Come già anticipato, le lesioni riportate dalla vittima a seguito dei colpi inferti da Mevio e Sempronio, integrano a carico di questi ultimi anche il delitto di cui all’art. 582 c.p., volto a proteggere l’incolumità individuale, da apprezzarsi con riferimento alla persona intesa nel suo significato globale, onnicomprensivo di integrità fisica, psichica, funzionale ed estetica.
Ciò che contraddistingue il delitto di lesioni, soprattutto dalla vicina fattispecie di percosse, è lesione diretta a cagionare una “malattia nel corpo o nella mente della vittima”.
La lesione penalmente rilevante non è soltanto quella consistente nel “picchiare”, “colpire” ma ogni violenta manomissione fisica della persona.

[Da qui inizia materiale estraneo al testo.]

Lemma verify_cert_chain_Ok chain : verify_cert_chain chain = Ok tt ↔ amd_chain chain.
Proof.
  unfold verify_cert_chain, amd_chain. rewrite res_bind_Ok. split.
  - intros (ark & Hark%ext_ctx_Ok & Hr).
    apply res_bind_Ok in Hr as (ask & Hask%ext_ctx_Ok & Hr).
    apply res_bind_Ok in Hr as (vcek & Hvcek%ext_ctx_Ok & Hr).
    apply res_bind_Ok in Hr as ([] & Hid%context_Ok%verify_ark_identity_Ok & Hr).
    apply res_bind_Ok in Hr as (k & Hk%ext_ctx_Ok & Hr).
    apply res_bind_Ok in Hr as ([] & Hs1%check_signed_Ok & Hr).
    apply res_bind_Ok in Hr as ([] & Hs2%check_signed_Ok & Hr).
    apply res_bind_Ok in Hr as (k' & Hk'%ext_ctx_Ok & Hs3%check_signed_Ok).
    exists ark, ask, vcek, k, k'. by split_and!.
  - intros (ark & ask & vcek & k & k' & Hark & Hask & Hvcek & Hid & Hk & Hk' & Hs1 & Hs2 & Hs3).
    eexists. split; [by apply ext_ctx_Ok|].
    apply res_bind_Ok. eexists. split; [by apply ext_ctx_Ok|].
    apply res_bind_Ok. eexists. split; [by apply ext_ctx_Ok|].
    apply res_bind_Ok. exists tt. split; [by apply context_Ok, verify_ark_identity_Ok|].
    apply res_bind_Ok. eexists. split; [by apply ext_ctx_Ok|].
    apply res_bind_Ok. exists tt. split; [by apply check_signed_Ok|].
    apply res_bind_Ok. exists tt. split; [by apply check_signed_Ok|].
    apply res_bind_Ok. eexists. split; [by apply ext_ctx_Ok|]. by apply check_signed_Ok.
Qed.

Lemma verify_report_signature_Ok raw vcek :
  verify_report_signature raw vcek = Ok tt ↔ report_signed raw vcek.
Proof.
  unfold verify_report_signature, report_signed, component, SIGNED_REPORT_SIZE.
  destruct (Nat.ltb_spec (length raw) (0x2A0 + 144)) as [Hlt|Hge].
  { split; [done|]. intros [? _]. simpl in *. lia. }
  rewrite res_bind_Ok. split.
  - intros (r & Hr%ext_ctx_Ok & Hx). split; [simpl in *; lia|].
    apply res_bind_Ok in Hx as (s & Hs%ext_ctx_Ok & Hx).
    apply res_bind_Ok in Hx as (sig & Hsig%ext_ctx_Ok & Hx).
    apply res_bind_Ok in Hx as (d & Hd%ext_ctx_Ok & Hx).
    apply res_bind_Ok in Hx as (c & Hc%ext_ctx_Ok & Hx).
    apply res_bind_Ok in Hx as (k & Hk%ext_ctx_Ok & Hx).
    apply res_bind_Ok in Hx as (ec & Hec%ext_ctx_Ok & Hx).
    apply res_bind_Ok in Hx as ([] & Hv%ext_ctx_Ok & Hx); [|done].
    exists r, s, sig, d, c, k, ec. by split_and!.
  - intros (_ & r & s & sig & d & c & k & ec & Hr & Hs & Hsig & Hd & Hc & Hk & Hec & Hv).
    simpl in *. eexists. split; [by apply ext_ctx_Ok|].
    apply res_bind_Ok. eexists. split; [by apply ext_ctx_Ok|].
    apply res_bind_Ok. eexists. split; [by apply ext_ctx_Ok|].
    apply res_bind_Ok. eexists. split; [by apply ext_ctx_Ok|].
    apply res_bind_Ok. eexists. split; [by apply ext_ctx_Ok|].
    apply res_bind_Ok. eexists. split; [by apply ext_ctx_Ok|].
    apply res_bind_Ok. eexists. split; [by apply ext_ctx_Ok|].
    apply res_bind_Ok. exists true. split; [by apply ext_ctx_Ok|done].
Qed.
End spec.

(** ** Numbers of the signature *)

Lemma u8_zero x : u8 x = 0 → x = x00.
Proof. by destruct x. Qed.

Lemma zeros_prefix i b :
  (i ≤ length b)%nat → (∀ j y, (j < i)%nat → b !! j = Some y → negb (u8 y =? 0) = false) →
  b = replicate i x00 ++ drop i b.
Proof.
  intros Hi Hz. rewrite <-(take_drop i b) at 1. f_equal. apply list_eq_same_length with i.
  - by rewrite length_replicate.
  - by apply length_take_le.
  - intros j y z Hj Hy [-> _]%lookup_replicate. rewrite lookup_take_lt in Hy by done.
    by apply u8_zero, Z.eqb_eq, negb_false_iff, (Hz j).
Qed.

(** Stripping removes zeros only, so the number is the same. *)
Lemma strip_leading_zeros_split b : ∃ n, b = replicate n x00 ++ strip_leading_zeros b.
Proof.
  unfold strip_leading_zeros. destruct (position _ b) as [i|] eqn:Hp.
  - apply position_Some in Hp as (x & Hi & _ & Hz). exists i. apply zeros_prefix; [|done].
    apply lookup_lt_Some in Hi. lia.
  - apply position_None in Hp. exists (length b - 1)%nat. apply zeros_prefix; [lia|].
    intros j y _ Hy. by apply (Forall_lookup_1 _ _ _ _ Hp Hy).
Qed.

Lemma strip_leading_zeros_value b : be_value (strip_leading_zeros b) = be_value b.
Proof.
  destruct (strip_leading_zeros_split b) as [n Hn]. rewrite Hn at 2. by rewrite be_value_zeros.
Qed.

(** ** Acceptance *)

Section exact.
Context `{SevCrate, OpenSsl, Hex} {W : Type} `{Host W, Web W}.

Lemma component_value b n :
  bn_from_slice (strip_leading_zeros (reverse b)) = inr n → bn_value n = le_value b.
Proof. intros Hn. rewrite (bn_from_slice_value _ _ Hn). apply strip_leading_zeros_value. Qed.

(** What it takes for a report to be accepted in a world [w], and what is answered. *)
Definition accepted (report : AttestationReport) (p : string) (w : W) (v : VerificationResult)
    (w' : W) : Prop :=
  ∃ i vcek ask ark w1,
    length (ar_data report) = 1184%nat ∧ sev_from_bytes (ar_data report) = inr i ∧
    vmpl i ≤ 1 ∧
    fetch_vcek p (chip_id i) (tcb_params (reported_tcb i)) w = (Ok vcek, w1) ∧
    fetch_ca_chain p w1 = (Ok (ask, ark), w') ∧
    amd_chain (mk_chain vcek ask ark) ∧ report_signed (ar_data report) vcek ∧
    v = mk_verification true SevSnp
          ("SEV-SNP report verified successfully (product: " ++ p ++ ")")%str
          (sev_measurement i) (verified_details p i (tcb_params (reported_tcb i))).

In relazione alla durata ed alla gravità della malattia, il legislatore, in omaggio al principio di tassatività e determinatezza, distingue diverse tipologie di lesioni dolose, attraverso le circostanze aggravanti di cui all’art. 583 c.p.
A tal proposito, va evidenziato che la vittima ha riportato una prognosi di giorni 40, pertanto non saranno applicabili a Mevio e Sempronio le aggravanti suddette.
L’elemento soggettivo, anche per questo delitto, è rappresentato dal dolo generico.
Le lesioni si consumano nel momento e nel luogo in cui viene cagionata la malattia, la quale per consolidata giurisprudenza non è più considerata in senso “anatomico” ma in senso funzionale, cioè quale alterazione del benessere psicofisico della vittima.
In conclusione, alla luce di quanto finora esposto, è possibile ricondurre la condotta posta in essere da Mevio e Sempronio alle fattispecie di reato di cui agli artt. 110-56 e 629 c.p. in concorso con le fattispecie di cui agli artt. 605 e 582 c.p.
Tuttavia, in considerazione delle modalità temporali ed organizzative dei fatti narrati è possibile ipotizzare che Mevio e Sempronio realizzato le condotte in attuazione di un unico disegno criminoso, a fronte del quale appare possibile invocare il beneficio della continuazione di cui all’art. 81, comma 2, c.p.